Svelato il segreto dell’invecchiamento

La scoperta parla anche italiano. Infatti, è di un gruppo di ricerca internazionale, coordinato dal Centro Biotecnologie Molecolari dell’Università di Torino, lo studio – pubblicato su Science – che ha svelato il meccanismo chiave nei processi di invecchiamento cellulare. La ricerca può avere ricadute imprevedibili: dalla comprensione dei meccanismi del cancro al contrasto al Covid 19.

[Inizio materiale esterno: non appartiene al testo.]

Lemma np_percentile_100_max (a : vec) (v : R) :
  np_percentile a 100 = Ok v -> In v a /\ Forall (fun s => s <= v) a.
Proof.
  intros H. pose proof (np_percentile_range a 100 v H) as [_ Hne].
  rewrite (np_percentile_100 a Hne) in H. injection H as <-.
  assert (Hn : (1 <= length a)%nat) by (destruct a; [congruence|simpl; lia]).
  split.
  - apply (Permutation_in _ (Permutation_sym (np_sort_permutation a))).
    apply nth_In. rewrite np_sort_length. lia.
  - apply Forall_forall. intros x Hx.
    rewrite <- (np_sort_length a).
    apply (sorted_all_between _ (np_sort_sorted a)).
    apply (Permutation_in _ (np_sort_permutation a) Hx).
Qed.

Lemma np_percentile_0_min (a : vec) (v : R) :
  np_percentile a 0 = Ok v -> In v a /\ Forall (fun s => v <= s) a.
Proof.
  intros H. pose proof (np_percentile_range a 0 v H) as [_ Hne].
  rewrite (np_percentile_0 a Hne) in H. injection H as <-.
  assert (Hn : (1 <= length a)%nat) by (destruct a; [congruence|simpl; lia]).
  split.
  - apply (Permutation_in _ (Permutation_sym (np_sort_permutation a))).
    apply nth_In. rewrite np_sort_length. lia.
  - apply Forall_forall. intros x Hx.
    apply (sorted_all_between _ (np_sort_sorted a)).
    apply (Permutation_in _ (np_sort_permutation a) Hx).
Qed.

Section ExtremeRates.
Context {L : Libs}.
(** The pattern from group 3 on, after the opening delimiter. *)
Lemma inner_accepts pos g :
  exec (Seq (Grp 3 (Star (OneOf inner))) (FORMATTING_TAIL d)) Some
       (MState pos (w ++ [c; d]) g)
  = Some (MState (pos + length w + 2) []
            ((6%nat, []) :: (5%nat, [d]) :: (4%nat, [c]) :: (3%nat, w) :: g)).
Proof.
  enter_seqs. enter_group. unfold Star.
  set (k := fun st1 => exec (FORMATTING_TAIL d) Some
                         (capture 3 (MState pos (w ++ [c; d]) g) st1)).
  assert (Hk1 : k (MState (pos + length w) [c; d] g)
                = Some (MState (pos + length w + 2) []
                          ((6%nat, []) :: (5%nat, [d]) :: (4%nat, [c])
                             :: (3%nat, w) :: g))).
  { unfold k, capture. cbn [m_pos m_rest m_groups]. rewrite take_run.
    rewrite tail_accepts. do 2 f_equal. lia. }
  assert (Hk2 : k (MState (pos + length w + 1) [d] g) = None).
  { unfold k, capture. cbn [m_pos m_rest m_groups]. apply tail_refuses_delim. }
  assert (Hk3 : k (MState (pos + length (w ++ [c]) + 1) [] g) = None).
  { unfold k, capture. cbn [m_pos m_rest m_groups]. apply tail_refuses_end. }
  destruct (in_ranges inner d) eqn:Hdi.
  - replace (w ++ [c; d]) with (((w ++ [c]) ++ [d]) ++ [])
      by (by rewrite app_nil_r, <- app_assoc).
    rewrite exec_class_backtrack;
      [|exact I|rewrite !forallb_app, Hw; cbn [forallb]; by rewrite Hc, Hdi].
    rewrite backtrack_snoc by (lia || exact Hk3).
    rewrite backtrack_snoc by (lia || exact Hk2).
    by apply backtrack_accept; [lia|].
  - replace (w ++ [c; d]) with ((w ++ [c]) ++ [d]) by (by rewrite <- app_assoc).
    rewrite exec_class_backtrack;
      [|exact Hdi|rewrite forallb_app, Hw; cbn [forallb]; by rewrite Hc].
    rewrite backtrack_snoc by (lia || exact Hk2).
    by apply backtrack_accept; [lia|].
Qed.

(** The match of a formatting pattern on a word between delimiters. *)
Lemma formatting_word_match :
  attempt (formatting d inner) 0 (d :: w ++ [c; d])
  = Some (RMatch 0 (length (d :: w ++ [c; d]))
            [(6%nat, []); (5%nat, [d]); (4%nat, [c]); (3%nat, w);
             (2%nat, [d]); (1%nat, [])]).
Proof.
  unfold attempt, formatting. cbn [cat]. enter_seq.
  rewrite exec_opening_start. enter_seq. enter_group. rewrite exec_lit.
  unfold capture at 1. cbn [m_pos m_rest m_groups Nat.sub take].
  change (Seq (Grp 3 (Star (OneOf inner)))
            (Seq (Grp 4 (Plus (OneOf [range "!" "}"])))
               (Seq (Grp 5 (Lit d)) (Grp 6 CLOSING))))
    with (Seq (Grp 3 (Star (OneOf inner))) (FORMATTING_TAIL d)).
  rewrite inner_accepts. cbn [m_pos m_groups]. do 2 f_equal.
  cbn [length]. rewrite length_app. cbn. lia.
Qed.

End Word.
End DelimitedWord.

(** ** Letters and digits *)

Lemma alnum_bounds c :
  in_ranges ALNUM_RANGES c = true -> 48 <= c <= 122 /\ c <> 92.
Proof.
  unfold in_ranges, ALNUM_RANGES, range. cbn [existsb fst snd]. unfold chr.
  change (N_of_ascii "a") with 97. change (N_of_ascii "z") with 122.
  change (N_of_ascii "A") with 65. change (N_of_ascii "Z") with 90.
  change (N_of_ascii "0") with 48. change (N_of_ascii "9") with 57.
  rewrite !orb_true_iff, !andb_true_iff, !N.leb_le.
  unfold char in *. intros [H|[H|[H|H]]]; [lia | lia | lia | discriminate].
Qed.

Lemma alnum_visible c : in_ranges ALNUM_RANGES c = true -> in_ranges VISIBLE c = true.
Proof.
  intros [H _]%alnum_bounds. unfold in_ranges, VISIBLE, range. cbn [existsb fst snd].
  unfold chr. change (N_of_ascii "!") with 33. change (N_of_ascii "}") with 125.
  rewrite orb_false_r. apply andb_true_iff. rewrite !N.leb_le.
  unfold char in *. lia.
Qed.

Lemma alnum_strikethrough_inner c :
  in_ranges ALNUM_RANGES c = true -> in_ranges STRIKETHROUGH_INNER c = true.
Proof.
  intros [H _]%alnum_bounds. unfold in_ranges, STRIKETHROUGH_INNER, range.
  cbn [existsb fst snd]. unfold chr.
  change (N_of_ascii "+") with 43. change (N_of_ascii "}") with 125.
  apply orb_true_iff. right. apply orb_true_iff. left.
  apply andb_true_iff. rewrite !N.leb_le. unfold char in *. lia.
Qed.

Lemma alnum_any_inner c :
  in_ranges ALNUM_RANGES c = true -> in_ranges ANY_INNER c = true.
Proof.
  intros [H _]%alnum_bounds. unfold in_ranges, ANY_INNER, range.
  cbn [existsb fst snd]. unfold chr.
  change (N_of_ascii " ") with 32. change (N_of_ascii "~") with 126.
  apply orb_true_iff. left.
  apply andb_true_iff. rewrite !N.leb_le. unfold char in *. lia.
Qed.

Lemma alnum_no_backslash w :
  forallb (in_ranges ALNUM_RANGES) w = true -> no_backslash w = true.
Proof.
  unfold no_backslash. rewrite !forallb_forall. intros H c Hc.
  apply H, alnum_bounds in Hc as [_ Hc]. apply negb_true_iff, N.eqb_neq.
  unfold BACKSLASH. exact Hc.
Qed.

Lemma forallb_impl {A} (P Q : A -> bool) l :
  (forall x, P x = true -> Q x = true) -> forallb P l = true -> forallb Q l = true.
Proof. rewrite !forallb_forall. auto. Qed.

(** ** A word between delimiters *)

Lemma delimited_word_is_converted d inner kw w :
  alnum w = true ->
  (forall c, in_ranges ALNUM_RANGES c = true -> in_ranges inner c = true) ->
  in_ranges inner d = in_ranges VISIBLE d ->
  no_backslash kw = true ->
  convert_markdown_syntax (d :: w ++ [d]) (formatting d inner) kw
  = Ok (kw ++ w ++ kw).
Proof.
  intros Hw Hinner Hd Hkw. apply alnum_run in Hw as [Hw Hne].
  destruct (exists_last Hne) as (w' & c & ->).
  rewrite forallb_app in Hw. apply andb_true_iff in Hw as [Hw' Hc].
  cbn [forallb] in Hc. rewrite andb_true_r in Hc.
  pose proof (formatting_word_match d inner c (alnum_visible c Hc) w'
                (forallb_impl _ _ _ Hinner Hw') (Hinner c Hc) Hd) as Hm.
  rewrite <- app_assoc. cbn [app].
  assert (Hend : attempt (formatting d inner) (length (d :: w' ++ [c; d])) [] = None).
  { apply (attempt_needs _ d); [apply formatting_needs_delimiter|by intros []]. }
  unfold convert_markdown_syntax.
  rewrite (finditer_whole _ _ _ Hm eq_refl ltac:(discriminate) Hend).
  cbn [markdown_loop]. unfold converted_token, group. cbn [rm_groups find fst snd
    Nat.eqb fmap option_fmap option_map].
  assert (Htok : no_backslash ([] ++ kw ++ w' ++ [c] ++ kw ++ []) = true).
  { rewrite !no_backslash_app, Hkw, (alnum_no_backslash w' Hw').
    cbn. rewrite !andb_true_r.
    destruct (alnum_bounds c Hc) as [_ Hb]. apply N.eqb_neq in Hb.
    unfold BACKSLASH. by rewrite Hb. }
  rewrite (re_sub_whole _ _ _ _ Htok Hm eq_refl ltac:(discriminate) Hend).
  by rewrite app_nil_r, <- app_assoc.
Qed.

Due proteine, chiamate PI3K-C2alpha e VPS36, sono state identificate come elementi necessari perché una cellula possa dividersi in due cellule figlie. Quando la concentrazione di queste proteine diminuisce, le cellule si duplicano con difficoltà, rallentando i tempi di separazione necessaria perché le due cellule prodotte dalla duplicazione si stacchino l’una dall’altra, tanto da diventare due entità autonome. I dottori Federico Gulluni e Lorenzo Prever, insieme al gruppo di ricerca guidato dal professor Emilio Hirsch, hanno scoperto che se il fenomeno di separazione rallenta, come quando PI3K-C2alpha e VPS36 sono meno abbondanti, si scatena il programma di senescenza e le cellule entrano in un nuovo stato, tipico dell’invecchiamento.

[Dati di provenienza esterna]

Definition slabs : list Slab :=
  [ mkSlab 0 (Some 250000) 0;
    mkSlab 250000 (Some 500000) 0.05;
    mkSlab 500000 (Some 750000) 0.10;
    mkSlab 750000 (Some 1000000) 0.15;
    mkSlab 1000000 (Some 1250000) 0.20;
    mkSlab 1250000 (Some 1500000) 0.25;
    mkSlab 1500000 None 0.30 ].

(** The portion of [income] that lies within the band of a slab. *)
Definition portion (s : Slab) (income : Q) : Q :=
  let top := match upper s with Some u => Qmin income u | None => income end in
  Qmax 0 (top - lower s).

(** Progressive tax: each slab's rate applied to the portion of income
    within its band. *)
Definition progressive (table : list Slab) (income : Q) : Q :=
  fold_right (fun s acc => rate s * portion s income + acc) 0 table.

Definition progressive_tax (income : Q) : Q := progressive slabs income.

(** The regime comparison's reference table for the old regime: a flat
    standard deduction, four bands and a cess multiplier. *)
Definition standard_deduction : Q := 50000.
Definition cess : Q := 1.04.

Definition old_slabs : list Slab :=
  [ mkSlab 0 (Some 250000) 0;
    mkSlab 250000 (Some 500000) 0.05;
    mkSlab 500000 (Some 1000000) 0.20;
    mkSlab 1000000 None 0.30 ].

Definition old_regime_tax (income : Q) : Q :=
  Math_round (progressive old_slabs (Qmax 0 (income - standard_deduction)) * cess).

(** The sum of a list of numbers. *)
Definition total (l : list Q) : Q := fold_right Qplus 0 l.

(** The six slab boundaries, and the expression of the slab formula on
    each of the seven bands ([branch i] below the [i]-th boundary,
    [branch (S i)] above it). *)
Definition boundaries : list Q :=
  [250000; 500000; 750000; 1000000; 1250000; 1500000].

Definition branch (i : nat) (x : Q) : Q :=
  match i with
  | 0%nat => 0
  | 1%nat => (x - 250000) * 0.05
  | 2%nat => 12500 + (x - 500000) * 0.10
  | 3%nat => 37500 + (x - 750000) * 0.15
  | 4%nat => 75000 + (x - 1000000) * 0.20
  | 5%nat => 125000 + (x - 1250000) * 0.25
  | _ => 187500 + (x - 1500000) * 0.30
  end.

(** The greedy fill of the capped bucket.  A line of the bucket applies
    above an income threshold and offers up to [limit]; the state is the
    lines written so far and the cap that remains. *)
Record BucketLine := mkBucketLine {
  threshold : Q;
  limit : Q;
  label : string;
  text : string
}.

Definition cap : Q := 150000.

Definition bucket : list BucketLine :=
  [ mkBucketLine 300000 50000 "80C - PPF" "Public Provident Fund contribution";
    mkBucketLine 400000 60000 "80C - ELSS" "Equity Linked Savings Scheme";
    mkBucketLine 500000 40000 "80C - Life Insurance" "Life insurance premium" ].

Definition fill (income : Q) (st : list Deduction * Q) (b : BucketLine)
  : list Deduction * Q :=
  let '(lines, remaining) := st in
  if (income >? threshold b) && (remaining >? 0) then
    let a := Qmin (limit b) remaining in
    (lines ++ [mkDeduction (label b) a (text b)], remaining - a)
  else st.

Definition capped_lines (income : Q) : list Deduction :=
  fst (fold_left (fill income) bucket ([], cap)).

(** One uncapped line per expense entry with a positive amount. *)
Definition expense_lines (expenses : list (string * Q)) : list Deduction :=
  map (fun e => mkDeduction "Business Expense" (snd e)
                  (fst e ++ " - business expense")%string)
      (filter (fun e => snd e >? 0) expenses).

Definition home_office_line (income : Q) : Deduction :=
  mkDeduction "Home Office" (Math_round (income * 0.25))
    "Home office allowance (25% of income)".

Definition plan_lines (income : Q) (expenses : list (string * Q)) : list Deduction :=
  capped_lines income ++ expense_lines expenses ++ [home_office_line income].

Definition sum_amounts (lines : list Deduction) : Q :=
  fold_right (fun d acc => amount d + acc) 0 lines.

End Spec.

(** ** Sample data *)

Module Examples.

Import JS Models.

Definition clock : Clock := mkClock 1784000000000 (mkDate 2026 6 14).

Definition asha : User :=
  mkUser "Asha" "asha@example.com" true "ABCDE1234F"
    (Some (mkBankDetails "1234567890" "HDFC0001234" "HDFC Bank" "")).

Definition ravi : User :=
  mkUser "Ravi" "ravi@example.com" false "" None.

La lente dell’occhio, ovvero il cristallino, è risultata uno dei tessuti più sensibili alla diminuzione delle due proteine. Se ciò avviene, le cellule della lente scatenano il processo di senescenza causando un malanno comune e frequentissimo nell’anziano: la cataratta.

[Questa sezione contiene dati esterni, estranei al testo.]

(** * Constant-modulus residues of crypto-bigint with the RISC Zero accelerator

    A shallow embedding of [src/risc0.rs], [src/uint/modular/constant_mod.rs],
    [src/uint/modular/repr.rs] and [src/uint/modular/inv.rs].

    A [Uint<LIMBS>] is modelled by its value, an integer in
    [0, 2^(LIMBS * Limb::BITS)); where the code works on the words of a
    [Uint] (the accelerator shim) or on its bytes (serialization), the
    little-endian digit list is modelled as a [list Z]. *)

From Stdlib Require Import ZArith Lia List Bool Znumtheory Setoid Morphisms.
From Stdlib Require String.
Import ListNotations.
Open Scope Z_scope.

(** ** Little-endian digit lists *)
Module Words.

(** Value of a little-endian list of [bits]-bit digits ([Uint::from_words],
    [Uint::from_le_bytes]). *)
Fixpoint le_value (bits : Z) (ds : list Z) : Z :=
  match ds with
  | [] => 0
  | d :: ds' => d + 2 ^ bits * le_value bits ds'
  end.

(** The [k] low digits of [v] ([Uint::as_words], [Uint::to_le_bytes]). *)
Fixpoint to_le (bits : Z) (k : nat) (v : Z) : list Z :=
  match k with
  | O => []
  | S k' => v mod 2 ^ bits :: to_le bits k' (v / 2 ^ bits)
  end.

(** A well-formed digit list: [k] digits, each in [0, 2^bits). *)
Definition digits_ok (bits : Z) (k : nat) (ds : list Z) : Prop :=
  length ds = k /\ Forall (fun d => 0 <= d < 2 ^ bits) ds.

End Words.

(** ** The accelerator shim ([src/risc0.rs]) *)
Module Risc0.
Import Words.

(** RISC Zero supports BigInt operations with a width of 256 bits as 8x32-bit words. *)
Definition BIGINT_WIDTH_WORDS : nat := 8.
Definition OP_MULTIPLY : Z := 0.

(** One [sys_bigint] invocation: the opcode and the three input buffers
    (each a list of [u32] words). *)
Record call := mk_call {
  c_op : Z;
  c_x : list Z;
  c_y : list Z;
  c_modulus : list Z
}.

(** The outcome of a shim function together with the [sys_bigint] calls it
    made, in order.  [Panic] is a failed [assert!]: the guest aborts. *)
Inductive outcome (A : Type) : Type :=
| Panic (calls : list call)
| Ret (calls : list call) (v : A).
Arguments Panic {A} calls.
Arguments Ret {A} calls v.

(** The host that answers [sys_bigint]: from the opcode and the input buffers
    it determines the contents of the 256-bit [out] buffer.  The guest does
    not trust it. *)
Definition host := Z -> list Z -> list Z -> list Z -> Z.

(** Modelled from the spec: the host side of the [sys_bigint] system call,
    which is not part of this repository (spec 4.5 and 6): it writes
    [x * y mod modulus] into [out], or, for an all-zero modulus, the
    unreduced product. *)
Definition sys_bigint_spec : host := fun _ x y modulus =>
  let prod := le_value 32 x * le_value 32 y in
  if le_value 32 modulus =? 0 then prod else prod mod le_value 32 modulus.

I dati pubblicati su Science aggiungono elementi volti a una più completa comprensione di questi meccanismi, indicando una strada mai precedentemente percorsa. I risultati ottenuti nascono dal connubio tra diverse esperienze di biologia cellulare e genetica e hanno coinvolto ricercatori in tutto il mondo, inclusi gli Stati Uniti, la Germania e Israele.